Data extracted from a collection:
____

Definition is_enabled (d : gic_dist_map) (irq : Z) (v : Z) : bool :=
  if irq <? GIC_SPI_IRQ_MIN then is_sgi_ppi_enabled d irq v
  else is_spi_enabled d irq.

Definition is_sgi_ppi_active (d : gic_dist_map) (irq : Z) (v : Z) : bool :=
  negb (Z.land (arr_get 0 (active0 d) v) (IRQ_BIT irq) =? 0).

Definition is_spi_active (d : gic_dist_map) (irq : Z) : bool :=
  negb (Z.land (arr_get 0 (active d) (IRQ_IDX irq)) (IRQ_BIT irq) =? 0).

Definition is_active (d : gic_dist_map) (irq : Z) (v : Z) : bool :=
  if irq <? GIC_SPI_IRQ_MIN then is_sgi_ppi_active d irq v
  else is_spi_active d irq.

(** Modelled from the spec: [gic_dist_enable], [gic_dist_disable] and
    [gic_dist_is_enabled], defined outside the two sources; they toggle and
    test the distributor control word. *)
Definition gic_dist_enable (d : gic_dist_map) : gic_dist_map := with_enable GIC_ENABLED d.
Definition gic_dist_disable (d : gic_dist_map) : gic_dist_map := with_enable 0 d.
Definition gic_dist_is_enabled (d : gic_dist_map) : bool := negb (enable d =? 0).

(** ** vdist.h: semantic operations *)

Definition vgic_dist_enable : M Z :=
  modify_dist gic_dist_enable ;;; ret 0.

Definition vgic_dist_disable : M Z :=
  modify_dist gic_dist_disable ;;; ret 0.
(** * Shallow embedding of rosdep_resolve_with_fixed_version.py

    Python [str] values are modelled as Stdlib [string] (characters are
    [ascii]; Python compares strings by code point, which for these
    characters is the [N] value compared by [String.compare]).
    A Python [dict] built by the program is modelled as an association list
    kept in insertion order, since the program iterates over it. *)

From Stdlib Require Import List String Ascii Bool ZArith Lia Sorted Permutation OrdersEx.
Import ListNotations.
Open Scope list_scope.
Open Scope string_scope.

(** ** Regular expressions of [parse_rosdep] *)

(** [prefix p s]: [s] starts with [p]. *)
Fixpoint starts_with (p s : string) : bool :=
  match p, s with
  | EmptyString, _ => true
  | String c p', String d s' => Ascii.eqb c d && starts_with p' s'
  | String _ _, EmptyString => false
  end.

Fixpoint drop_n (n : nat) (s : string) : string :=
  match n, s with
  | O, _ => s
  | S n', String _ s' => drop_n n' s'
  | S _, EmptyString => EmptyString
  end.

Definition head_marker : string := "#ROSDEP[".

(** Lazy [(.*?)\]]: the shortest run of non-newline characters followed by
    [']'] ([.] does not match a newline in Python's [re]). *)
Fixpoint lazy_group_to_bracket (s : string) : option string :=
  match s with
  | EmptyString => None
  | String c s' =>
      if Ascii.eqb c "]"%char then Some EmptyString
      else if Ascii.eqb c (ascii_of_nat 10) then None
      else option_map (String c) (lazy_group_to_bracket s')
  end.

(** [#ROSDEP\[(.*?)\]] anchored at the start of [s]. *)
Definition head_match_at (s : string) : option string :=
  if starts_with head_marker s
  then lazy_group_to_bracket (drop_n (String.length head_marker) s)
  else None.

(** [rosdep_head_pattern.search(line).group(1)]: leftmost match. *)
Fixpoint search_head (s : string) : option string :=
  match head_match_at s with
  | Some g => Some g
  | None =>
      match s with
      | EmptyString => None
      | String _ s' => search_head s'
      end
  end.

(** [#(apt|pip)] anchored at the start of [s]; the alternatives are tried
    left to right. *)
Definition method_match_at (s : string) : option string :=
  if starts_with "#apt" s then Some "apt"
  else if starts_with "#pip" s then Some "pip"
  else None.

(** [method_pattern.search(line).group(1)]. *)
Fixpoint search_method (s : string) : option string :=
  match method_match_at s with
  | Some g => Some g
  | None =>
      match s with
      | EmptyString => None
      | String _ s' => search_method s'
      end
  end.

(** [line.split(" ")]: split at every single space; [""] gives [[""]]. *)
Fixpoint split_space_acc (cur : string) (s : string) : list string :=
  match s with
  | EmptyString => [cur]
  | String c s' =>
      if Ascii.eqb c " "%char then cur :: split_space_acc EmptyString s'
      else split_space_acc (cur ++ String c EmptyString) s'
  end.

Definition split_space (s : string) : list string := split_space_acc EmptyString s.

(** ** [RosdepResolvedPackageInfo] *)

Record RosdepResolvedPackageInfo := mkInfo {
  ros_pkg_name : string;
  method : string;
  resolved_names : list string;
  target_versions : list string
}.

Definition new_info (k : string) : RosdepResolvedPackageInfo :=
  mkInfo k "" [] [].

Definition set_method (m : string) (p : RosdepResolvedPackageInfo) :=
  mkInfo (ros_pkg_name p) m (resolved_names p) (target_versions p).

Definition set_resolved_names (ns : list string) (p : RosdepResolvedPackageInfo) :=
  mkInfo (ros_pkg_name p) (method p) ns (target_versions p).

Definition append_target_version (v : string) (p : RosdepResolvedPackageInfo) :=
  mkInfo (ros_pkg_name p) (method p) (resolved_names p) (target_versions p ++ [v])%list.

(** ** [parse_rosdep] *)

Inductive result (A : Type) :=
| Ok : A -> result A
| Err : string -> result A.
Arguments Ok {A} _.
Arguments Err {A} _.

Definition err_method_first : string :=
  "Error: Method found before package name in rosdep result".
Definition err_names_first : string :=
  "Error: resolved package name found before package name in rosdep result".

(** [package_info_list[-1] = f(package_info_list[-1])] *)
Fixpoint update_last {A} (f : A -> A) (l : list A) : list A :=
  match l with
  | [] => []
  | [x] => [f x]
  | x :: l' => x :: update_last f l'
  end.

(** The forward pass over [lines], threading [package_info_list]. *)
Fixpoint parse_lines (acc : list RosdepResolvedPackageInfo) (lines : list string)
  : result (list RosdepResolvedPackageInfo) :=
  match lines with
  | [] => Ok acc
  | line :: rest =>
      match search_head line with
      | Some k => parse_lines (acc ++ [new_info k])%list rest
      | None =>
          match search_method line with
          | Some m =>
              match acc with
              | [] => Err err_method_first
              | _ => parse_lines (update_last (set_method m) acc) rest
              end
          | None =>
              match acc with
              | [] => Err err_names_first
              | _ => parse_lines (update_last (set_resolved_names (split_space line)) acc) rest
              end
          end
      end
  end.

(** Python dict assignment [d[k] = v]: an existing key keeps its position
    and gets the new value; a new key goes at the end. *)
Fixpoint dict_set {V} (k : string) (v : V) (d : list (string * V)) : list (string * V) :=
  match d with
  | [] => [(k, v)]
  | (k', v') :: d' =>
      if String.eqb k k' then (k, v) :: d' else (k', v') :: dict_set k v d'
  end.

(** [{package.ros_pkg_name: package for package in package_info_list}] *)
Definition dict_of_infos (l : list RosdepResolvedPackageInfo)
  : list (string * RosdepResolvedPackageInfo) :=
  fold_left (fun d p => dict_set (ros_pkg_name p) p d) l [].

(** [sorted(d.items())]; the keys of a dict are distinct, so the items are
    ordered by their keys alone. *)
Fixpoint insert_item {V} (x : string * V) (l : list (string * V)) : list (string * V) :=
  match l with
  | [] => [x]
  | y :: l' => if String.leb (fst x) (fst y) then x :: l else y :: insert_item x l'
  end.

Fixpoint sort_items {V} (l : list (string * V)) : list (string * V) :=
  match l with
  | [] => []
  | x :: l' => insert_item x (sort_items l')
  end.

Definition parse_rosdep (lines : list string)
  : result (list (string * RosdepResolvedPackageInfo)) :=
  match parse_lines [] lines with
  | Ok l => Ok (sort_items (dict_of_infos l))
  | Err e => Err e
  end.

(** ** [extract_fixed_version_depend_from_package_xml] *)

(** An XML element as [ElementTree] gives it: its tag, its text ([None] when
    the element has no text) and its attribute dict. *)
Record element := mkElem {
  tag : string;
  text : option string;
  attrib : list (string * string)
}.

Definition dependency_tags : list string :=
  ["build_depend"; "build_export_depend"; "buildtool_depend";
   "buildtool_export_depend"; "exec_depend"; "depend"; "doc_depend"; "test_depend"].

Definition supported_version_attributes : list string := ["version_eq"].

Definition unsupported_version_attributes : list string :=
  ["version_gte"; "version_gt"; "version_lte"; "version_lt"].

Fixpoint lookup {K V} (eqb : K -> K -> bool) (k : K) (d : list (K * V)) : option V :=
  match d with
  | [] => None
  | (k', v) :: d' => if eqb k k' then Some v else lookup eqb k d'
  end.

____

▸ Exercise goal
What is needed is an exact repetition of the lines from the first line of the records through the line containing "negb (Z.land (arr_get 0 (active d)", both ends included, and nothing more.

▸ Answer section
Definition is_enabled (d : gic_dist_map) (irq : Z) (v : Z) : bool :=
  if irq <? GIC_SPI_IRQ_MIN then is_sgi_ppi_enabled d irq v
  else is_spi_enabled d irq.

Definition is_sgi_ppi_active (d : gic_dist_map) (irq : Z) (v : Z) : bool :=
  negb (Z.land (arr_get 0 (active0 d) v) (IRQ_BIT irq) =? 0).

Definition is_spi_active (d : gic_dist_map) (irq : Z) : bool :=
  negb (Z.land (arr_get 0 (active d) (IRQ_IDX irq)) (IRQ_BIT irq) =? 0).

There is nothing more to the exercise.